Algorithms for large-scale genome analysis, Haplotypes are a series of genetic variations arranged side by side on the same chromosome and transmitted in groups to the next generation.
This research enables them to understand the inheritance of certain complex traits, e.g. B. risk of disease. But, this analysis usually requires a genome analysis of family members (parents and children), a tedious and expensive process. To overcome this problem, researchers have developed SHAPEIT4, a powerful computer algorithm that can be used to quickly identify haplotypes of hundreds of thousands of unrelated people.
The results are as detailed as family analysis, a process that cannot be carried out on a large scale. Your tool is now available online under an open-source license that is freely available to the entire research community.
Analysis of genetic data is becoming increasingly important, especially in the field of personalized medicine. The number of human genomes ordered each year grows exponentially and the largest database represents more than one million individuals.
This wealth of data is valuable for a better understanding of the genetic fate of humans, for determining the genetic weight of a particular disease, or for a better understanding of the history of human migration. But, it makes sense to process this big data electronically.
Genotype allows one to find out individual alleles, namely genetic variations originating from their parents. But, without knowing the parent’s genome, we do not know which alleles transmitted to children at the same time and where are the combinations.

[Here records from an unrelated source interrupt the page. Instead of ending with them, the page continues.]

(* ===== verification/RoundTrip.v ===== *)
(** Modules in the binary format: what [CompiledModule::serialize_for_version] writes,
    [CompiledModule::deserialize_with_config] reads back, and a module that has been loaded can be written
    again and loads to the same module. *)
From S2P Require Import Prelude MoveFormat BinaryFormat Serializer CheckBounds Deserializer Codec TokenCodec BoundsSafety Totality Tables ModuleBytes.
Import Binary Ser Des.

(** * Tables in order *)

Lemma insert_by_first {A} (key : A → Z) x l : Forall (λ y, key x <= key y) l → insert_by key x l = x :: l.
Proof. destruct l as [|y l]; [done|]. intros [Hy _]%Forall_cons. cbn. by rewrite (proj2 (Z.leb_le _ _)). Qed.

Lemma sort_by_key_id {A} (key : A → Z) l : StronglySorted (λ x y, key x <= key y) l → sort_by_key key l = l.
Proof. induction 1 as [|x l _ IH Hx]; [done|]. unfold sort_by_key in *. cbn. rewrite IH. by apply insert_by_first. Qed.

Lemma laid_from segs : ∀ off, Forall (λ t, off <= offset t) (laid off segs).
Proof.
  induction segs as [|[k bs] segs IH]; intros off; constructor; [done|]. eapply Forall_impl; [apply IH|]. cbn. unfold lenZ. intros. lia.
Qed.

Lemma laid_sorted segs : ∀ off, StronglySorted (λ t t', offset t <= offset t') (laid off segs).
Proof.
  induction segs as [|[k bs] segs IH]; intros off; constructor; [apply IH|]. eapply Forall_impl; [apply laid_from|]. cbn. unfold lenZ. intros. lia.
Qed.

Lemma check_laid segs len : ∀ off types, Forall (λ e, e.2 ≠ []) segs → NoDup segs.*1 → (∀ k, k ∈ segs.*1 → k ∉ types) → 0 <= off →
  off + lenZ (concat segs.*2) < U32_MOD → off + lenZ (concat segs.*2) <= len →
  check_sorted (laid off segs) len off types = Ok (off + lenZ (concat segs.*2)).
Proof.
  induction segs as [|[k bs] segs IH]; intros off types Hne Hnd Htypes Hoff Hu32 Hlen; cbn [laid check_sorted]; [cbn; by rewrite lenZ_nil|].
  cbn in Hnd, Htypes, Hu32, Hlen |- *. rewrite lenZ_app in *. apply NoDup_cons in Hnd as [Hk Hnd]. apply Forall_cons in Hne as [Hbs Hne]. cbn in Hbs.
  assert (0 < lenZ bs) by (unfold lenZ; destruct bs; [done|cbn; lia]). assert (0 <= lenZ (concat segs.*2)) by (unfold lenZ; lia).
  rewrite Z.eqb_refl, (proj2 (Z.eqb_neq _ _)), (proj2 (Z.leb_gt _ _)), (proj2 (Z.ltb_ge _ _)) by lia. cbn [negb].
  rewrite bool_decide_eq_false_2 by set_solver. rewrite IH; [f_equal; lia|done|done|set_solver|lia..].
Qed.

(** The bytes of a table in the content. *)
Lemma slice_middle b pre bs post : binary b = pre ++ bs ++ post → Versioned.slice b (lenZ pre) (lenZ pre + lenZ bs) = Ret bs.
Proof.
  intros Hb. unfold Versioned.slice. rewrite Hb. rewrite !lenZ_app. assert (0 <= lenZ pre ∧ 0 <= lenZ bs ∧ 0 <= lenZ post) as (? & ? & ?) by (unfold lenZ; lia).
  rewrite !(proj2 (Z.leb_le _ _)) by lia. cbn [andb]. replace (lenZ pre + lenZ bs - lenZ pre) with (lenZ bs) by lia. unfold lenZ. rewrite !Nat2Z.id.
  by rewrite drop_app_length, take_app_length.
Qed.

Lemma laid_slice b segs : ∀ pre, binary b = pre ++ concat segs.*2 →
  Forall (λ t, ∃ bs, (kind t, bs) ∈ segs ∧ count t = lenZ bs ∧ Versioned.slice b (offset t) (offset t + count t) = Ret bs) (laid (lenZ pre) segs).
Proof.
  induction segs as [|[k bs] segs IH]; intros pre Hb; [constructor|]. cbn in Hb |- *. constructor.
  - exists bs. cbn. split; [by left|]. split; [done|]. by eapply slice_middle.
  - rewrite <- lenZ_app. rewrite app_assoc in Hb. eapply Forall_impl; [apply (IH _ Hb)|]. cbn. intros t (bs' & ? & ? & ?). exists bs'. split; [by right|done].
Qed.

(** * The header *)

Lemma denotes_magic {A} (r : Reader StatusCode A) P : denotes r P →
  denotes (magic ← Read.read 4; if negb (bool_decide (length magic = 4%nat)) || negb (bool_decide (magic = MOVE_MAGIC)) then throw BAD_MAGIC else r)
    (λ x bs, ∃ bs', bs = MOVE_MAGIC ++ bs' ∧ P x bs').
Proof.
  intros [Hr Hs]. split; unfold mbind, st_bind, Read.read, advance; cbn [remaining position].
  - intros p x bs rest (bs' & -> & HP). rewrite <- app_assoc, (take_app_length' MOVE_MAGIC), (drop_app_length' MOVE_MAGIC) by (rewrite ?length_app; cbn; lia).
    rewrite !bool_decide_eq_true_2 by done. cbn [negb orb]. rewrite (Hr _ x) by done. rewrite length_app. cbn [length MOVE_MAGIC Nat.add Nat.min].
    f_equal. f_equal. rewrite lenZ_app. unfold lenZ. cbn [length MOVE_MAGIC]. f_equal. lia.
  - intros p inp x c Hok. destruct (bool_decide_reflect (length (take 4 inp) = 4%nat)) as [Hlen|]; [|done].
    destruct (bool_decide_reflect (take 4 inp = MOVE_MAGIC)) as [Hmagic|]; [|done]. cbn [negb orb]. rewrite length_take in Hlen.
    rewrite Nat.min_l by lia. intros Hrun. rewrite <- (take_drop 4 inp) in Hok |- *. rewrite Hmagic in *.
    destruct (Hs _ _ _ _ (bytes_ok_app_r _ _ Hok) Hrun) as (bs & rest & -> & -> & HP). exists (MOVE_MAGIC ++ bs), rest. rewrite <- app_assoc. split; [done|].
    split; [|by exists bs]. f_equal. rewrite lenZ_app. unfold lenZ. cbn [length MOVE_MAGIC]. lia.
Qed.

Lemma denotes_version max : denotes (Versioned.new max) (λ v bs, 1 <= v <= Z.min max VERSION_MAX ∧ bs = MOVE_MAGIC ++ to_le_bytes 4 v).
Proof.
  eapply denotes_ext.
  { apply denotes_magic. eapply denotes_bind; [apply denotes_map_err, (denotes_le 4)|]. intros v. apply denotes_guard, denotes_ret. }
  - cbn beta. intros v bs [Hv ->]. exists (to_le_bytes 4 v). split; [done|]. exists v, (to_le_bytes 4 v), []. rewrite app_nil_r. split; [done|].
    split; [split; [|done]; unfold VERSION_MAX, VERSION_6 in Hv; lia|]. split; [|done]. apply orb_false_iff. split; [apply Z.eqb_neq; lia|apply Z.ltb_ge; lia].
  - cbn beta. intros v bs _ (bs' & -> & v' & bs1 & bs2 & -> & [Hv ->] & [H0%Z.eqb_neq Hmax%Z.ltb_ge]%orb_false_iff & -> & ->). rewrite app_nil_r. split; [lia|done].
Qed.

(** The header and the content of the tables; [len] is the length of the whole binary. *)
Definition header (len max : Z) (check : bool) (x : list Table * VersionedBinary) (bs : list Z) : Prop :=
  ∃ v tables fin c h content, bs = MOVE_MAGIC ++ to_le_bytes 4 v ++ c ++ h ++ content ∧
    1 <= v <= Z.min max VERSION_MAX ∧ emits (serialize_table_count (lenZ tables)) c ∧
    Forall is_table tables ∧ emits (for_each write_index tables) h ∧
    check_sorted (sort_by_key offset tables) len 0 [] = Ok fin ∧ lenZ content = fin ∧
    x = (sort_by_key offset tables, mkBinary v content check).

For example, to determine the genetic risk of a disease, scientists evaluate whether genetic changes in people who have developed the disease are more or less present to determine the role of these changes in the disease investigated.
But, we move from one variant to a combination of many, which allows us to determine which combination of alleles in the same chromosome has the greatest impact on disease risk.
The method developed by the researchers makes it possible to process large numbers of genomes, around 500,000 to 1,000,000 individuals, and to identify their haplotypes without knowing their lineage or descent. The SHAPEIT4 tool has been successfully tested on 500,000 individual genomes available on the UK biobank, a scientific database developed in the UK.
Researchers have decided to make their tools accessible to everyone under an open-source MIT license: all code is accessible and researchers can change it as they wish. This decision was made primarily for reasons of transparency and reproducibility, as well as to encourage researchers from all over the world.
This tool is far more efficient than older tools and is faster and cheaper. This also allows the impact on the digital environment to be limited. Very powerful computers that are used to process big data are really very energy efficient. Reducing its use also helps minimize its negative effects.